Aldacı
Aldacı, Türk ve Altay mitolojisinde Ölüm Tanrısı. "Aldaçı Han" olarak da bilinir. Yeraltı tanrısı Erlik'in insanların canını alması için yeryüzüne gönderdiği[1] ve onun elçisi olduğuna inanılan kötü ruh. Ölüm meleği. İslamiyet sonrası Azrail ile özdeşleşmiştir.
Özellikleri
Bu inanç Türklerin başka dinlerin etkisinde kalmalarıyla oluşmuştur. Uzun kara giysileri ve kara bir atı vardır. Görünümü heybetli ve korku vericidir. Geçtiği yerlere korku salar. Yönettiği ölüm ruhlarına da Aldaçılar adı verilir.

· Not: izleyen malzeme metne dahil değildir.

(** What an [add] call does on a peer object, by the peer the registry holds
    for its address. *)
Lemma add_cases (p : Peer) (w : World) :
  add (Some p) w =
  match get (self w) (Peer_address p) with
  | Some q => (Returned (Some q), w)
  | None =>
      (Returned (Some p),
       {| self := set_peers (insert (Peer_address p) (Some p)) (self w);
          Path_heap := Path_heap w |})
  end.
Proof.
  unfold add, get, Hashtable_get, lock, unlock, lift, deref, peers_index, peers_assign,
    modify_self, Hashtable_index, mbind, M_bind, mret, M_ret.
  destruct w as [T heap]. cbn.
  destruct (_peers T !! Peer_address p) as [[q|]|] eqn:Ha; cbn.
  - by rewrite set_peers_same.
  - done.
  - rewrite set_peers_set_peers. f_equal. f_equal. apply set_peers_ext. cbn.
    by rewrite insert_insert_eq.
Qed.

(** A null handle passed to [add] is dereferenced. *)
Lemma add_null (w : World) : (add None w).1 = Undefined.
Proof. done. Qed.

(** A handle [getPath] returned is the one cached afterwards. *)
Lemma getPath_Some_cached constructible l r (w w1 : World) p :
  getPath constructible l r w = (Returned (Some p), w1) →
  cached_path w1 l r = Some p.
Proof.
  rewrite getPath_cases. destruct (cached_path w l r) as [q|] eqn:Hc.
  - by intros [= <- <-].
  - destruct constructible; [| done]. intros [= <- <-].
    unfold cached_path. cbn. by rewrite lookup_insert_eq.
Qed.

(** One call keeps a cached path where it is, and constructs Path objects
    under other keys only. *)
Lemma do_call_keeps_cached (c : call) l r p (w w' : World) :
  cached_path w l r = Some p →
  do_call c w = (Returned tt, w') →
  cached_path w' l r = Some p ∧
  ∃ news, Path_heap w' = Path_heap w ++ news ∧
          Forall (λ o, Path_key o ≠ Path_HashKey l r) news.
Proof.
  intros Hc. destruct c as [[q|] | constructible l' r']; unfold do_call, mbind, M_bind.
  - rewrite add_cases. destruct (get (self w) (Peer_address q)); cbn; intros [= <-].
    + split; [done |]. exists []. by rewrite app_nil_r.
    + split; [done |]. exists []. by rewrite app_nil_r.
  - done.
  - rewrite getPath_cases. destruct (cached_path w l' r') as [q|] eqn:Hc'.
    + cbn. intros [= <-]. split; [done |]. exists []. by rewrite app_nil_r.
    + assert (Path_HashKey l' r' ≠ Path_HashKey l r) as Hne.
      { intros Heq. unfold cached_path in Hc, Hc'. rewrite Heq in Hc'. congruence. }
      destruct constructible; cbn; intros [= <-]; cbn.
      * split.
        -- unfold cached_path in *. cbn. by rewrite lookup_insert_ne.
        -- exists [next_Path w l' r']. split; [done |]. by constructor.
      * split.
        -- unfold cached_path in *. cbn. by rewrite lookup_insert_ne.
        -- exists []. by rewrite app_nil_r.
Qed.

Lemma do_calls_keep_cached (cs : list call) l r p (w w' : World) :
  cached_path w l r = Some p →
  do_calls cs w = (Returned tt, w') →
  cached_path w' l r = Some p ∧
  ∃ news, Path_heap w' = Path_heap w ++ news ∧
          Forall (λ o, Path_key o ≠ Path_HashKey l r) news.
Proof.
  revert w. induction cs as [|c cs IH]; intros w Hc.
  - intros [= <-]. split; [done |]. exists []. by rewrite app_nil_r.
  - cbn [do_calls]. unfold mbind at 1, M_bind at 1.
    destruct (do_call c w) as [[[] | |] w1] eqn:Hstep; [| done | done].
    intros Hrest.
    destruct (do_call_keeps_cached c l r p w w1 Hc Hstep) as [Hc1 (n1 & Hh1 & Hn1)].
    destruct (IH w1 Hc1 Hrest) as [Hc2 (n2 & Hh2 & Hn2)].
    split; [done |]. exists (n1 ++ n2). split.
    + by rewrite Hh2, Hh1, app_assoc.
    + by apply Forall_app.
Qed.

(** One call keeps every constructed Path cached under its key. *)
Lemma do_call_keeps_heap_cached (c : call) (w w' : World) :
  heap_cached w → do_call c w = (Returned tt, w') → heap_cached w'.
Proof.
  intros Hinv. destruct c as [[q|] | constructible l r]; unfold do_call, mbind, M_bind.
  - rewrite add_cases. by destruct (get (self w) (Peer_address q)); cbn; intros [= <-].
  - done.
  - rewrite getPath_cases. destruct (cached_path w l r) as [q|] eqn:Hc.
    { by cbn; intros [= <-]. }
    assert (∀ o, o ∈ Path_heap w → Path_HashKey l r ≠ Path_key o) as Hne.
    { intros o Ho Heq. unfold cached_path in Hc. rewrite Heq, (Hinv o Ho) in Hc. done. }
    destruct constructible; cbn; intros [= <-]; intros o Ho; cbn in *.
    + apply elem_of_app in Ho as [Ho | ->%list_elem_of_singleton].
      * rewrite lookup_insert_ne by by apply Hne. by apply Hinv.
      * by rewrite lookup_insert_eq.
    + rewrite lookup_insert_ne by by apply Hne. by apply Hinv.
Qed.

(** From a world with nothing constructed, however many calls later, two
    Path objects constructed under the same key are one object. *)
Lemma Path_heap_one_per_key (cs : list call) (w w' : World) :
  heap_cached w → do_calls cs w = (Returned tt, w') →
  ∀ o1 o2, o1 ∈ Path_heap w' → o2 ∈ Path_heap w' → Path_key o1 = Path_key o2 → o1 = o2.
Proof.
  revert w. induction cs as [|c cs IH]; intros w Hinv.
  - intros [= <-] o1 o2 H1 H2 Hk. apply Hinv in H1, H2. congruence.
  - cbn [do_calls]. unfold mbind at 1, M_bind at 1.
    destruct (do_call c w) as [[[] | |] w1] eqn:Hstep; [| done | done].
    apply IH. by eapply do_call_keeps_heap_cached.
Qed.

(** A call is determined by its outcome and the state it leaves. *)
Lemma run_eq {A} (m : M A) (w w' : World) (o : outcome A) :
  (m w).1 = o → (m w).2 = w' → m w = (o, w').
Proof. destruct (m w). cbn. by intros -> ->. Qed.

(** After a failed [getPath] the same call, failing again, changes
    nothing. *)
Lemma getPath_fails_again l r (w w' : World) constructible :
  getPath constructible l r w = (Returned None, w') →
  getPath false l r w' = (Returned None, w').
Proof.
  rewrite getPath_cases. destruct (cached_path w l r) as [p|] eqn:Hc; [done |].
  destruct constructible; [done |]. intros [= <-].
  rewrite getPath_cases. unfold cached_path. cbn. rewrite lookup_insert_eq. cbn.
  do 2 f_equal. rewrite set_paths_set_paths. apply set_paths_ext. cbn.
  by rewrite insert_insert_eq.
Qed.

(** C2.  Once a [getPath(l, r)] call has returned a non-null handle [p], then
    after any further calls of [getPath] (any keys, constructions failing or
    not) and [add], [getPath(l, r)] returns the same object [p] and leaves
    the state as it is (it constructs nothing), and every Path object those
    calls constructed has another key: the key has one Path object. *)
Theorem getPath_canonical (w w1 w2 : World) (constructible constructible' : bool)
    (l : Z) (r : InetAddress) (p : Path) (cs : list call) :
  getPath constructible l r w = (Returned (Some p), w1) →
  do_calls cs w1 = (Returned tt, w2) →
  getPath constructible' l r w2 = (Returned (Some p), w2) ∧
  ∃ news, Path_heap w2 = Path_heap w1 ++ news ∧
          Forall (λ o, Path_key o ≠ Path_HashKey l r) news.
Proof.
  intros Hfirst Hrun. apply getPath_Some_cached in Hfirst.
  destruct (do_calls_keep_cached cs l r p w1 w2 Hfirst Hrun) as [Hc Hnews].
  split; [| done]. by rewrite getPath_cases, Hc.
Qed.

(** Over a table whose lookups return, [getPath(l, r)] returns, and the
    handle it returns is null exactly when no path is cached for the key and
    the construction of a new Path fails. *)
Theorem getPath_null_iff (w : World) (constructible : bool) (l : Z) (r : InetAddress) :
  ∃ h w', getPath constructible l r w = (Returned h, w') ∧
          (h = None ↔ cached_path w l r = None ∧ constructible = false).
Proof.
  rewrite getPath_cases. destruct (cached_path w l r) as [p|] eqn:Hc.
  - eexists _, _. split; [done |]. split; [done | by intros [? _]].
  - destruct constructible.
    + eexists _, _. split; [done |]. split; [done | by intros [_ ?]].
    + eexists _, _. split; [done |]. done.
Qed.

(** Over a table that can make the slot, or that has it already, the
    lookups return and [getPath] does what it does over the table whose
    lookups always return. *)
Lemma getPath_throwing_returns (allocatable constructible : bool) l r (w : World) :
  allocatable = true ∨ is_Some (_paths (self w) !! Path_HashKey l r) →
  getPath_throwing allocatable constructible l r w = getPath constructible l r w.
Proof.
  intros Hok.
  unfold getPath_throwing, getPath, paths_index_alloc, rlock, lock, unlock, paths_index,
    paths_assign, modify_self, try_catch, new_Path, Hashtable_index, mbind, M_bind,
    mret, M_ret.
  destruct w as [T heap]. cbn in *.
  destruct (_paths T !! Path_HashKey l r) as [[p|]|] eqn:Hk; cbn.
  - done.
  - by rewrite !Hk.
  - destruct Hok as [-> | [? [=]]]. cbn. by rewrite !lookup_insert_eq.
Qed.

Altaylılara göre ölü bir evden çıktıktan sonra Aldacı denilen kötü ruhlar evde kalır.[2] Bunun için o evden yedi gün dışarıya eşya verilmez ve içeriye de alınmaz. Ev, yedi gün sonra temizlenir ve ancak sonrasında o eve girilip yemek yapılır.
Ölüm ve Aldacı
Ölüm, bir varlığın canlılığını yitirmesi, ruhun bulunduğu bedeni dönmemek üzere terketmesi şeklinde açıklanır. Türklerde ruhun insan bedenini uyku halindeyken ya da hastayken de terkettiği düşünülürdü. Tinin (ruhun) bu hareketli kısmına Süne adı verilir. Aldacı ise tinin hareketsiz kısmını (Sür) alarak götürür ve yaptığı bu yolculukta kendisine eşlik eder. Eski Türkler ölümün bir son olmadığına, ölümden sonra yaşama ve ahirete inanırlardı. Sonbahar ise doğanın ölümü demektir. Ölüm bilinmezlik ve gizemdir. Türklerde ölümle ilgili pek çok gelenek vardır. Örneğin ölen birinin ardından yas tutulurken, ölünün kıyafetleri ortaya yığılır ve fakir fukara bunlardan istediğini alır. Bu kıyafet yığınına "Soyha" adı verilir.
Etimoloji
(Al/Hal) kökünden türemiştir. Almak veya aldamak (kandırmak) kökünden gelir. Altaçu kandıran, hile yapan demektir. Aldah fiili Moğolcada kaybetmeyi[3] belirtir. Alda sözcüğü Eski Altay ve Moğol dillerinde anlamak, kavramak (Tunguz dillerinde ise Aldan biçimiyle) derinlik anlamları içerir.
Dipnotlar
- ↑ Türk Mitolojisi Ansiklopedik Sözlük, Celal Beydili, Yurt Yayınevi (Sayfa - 40)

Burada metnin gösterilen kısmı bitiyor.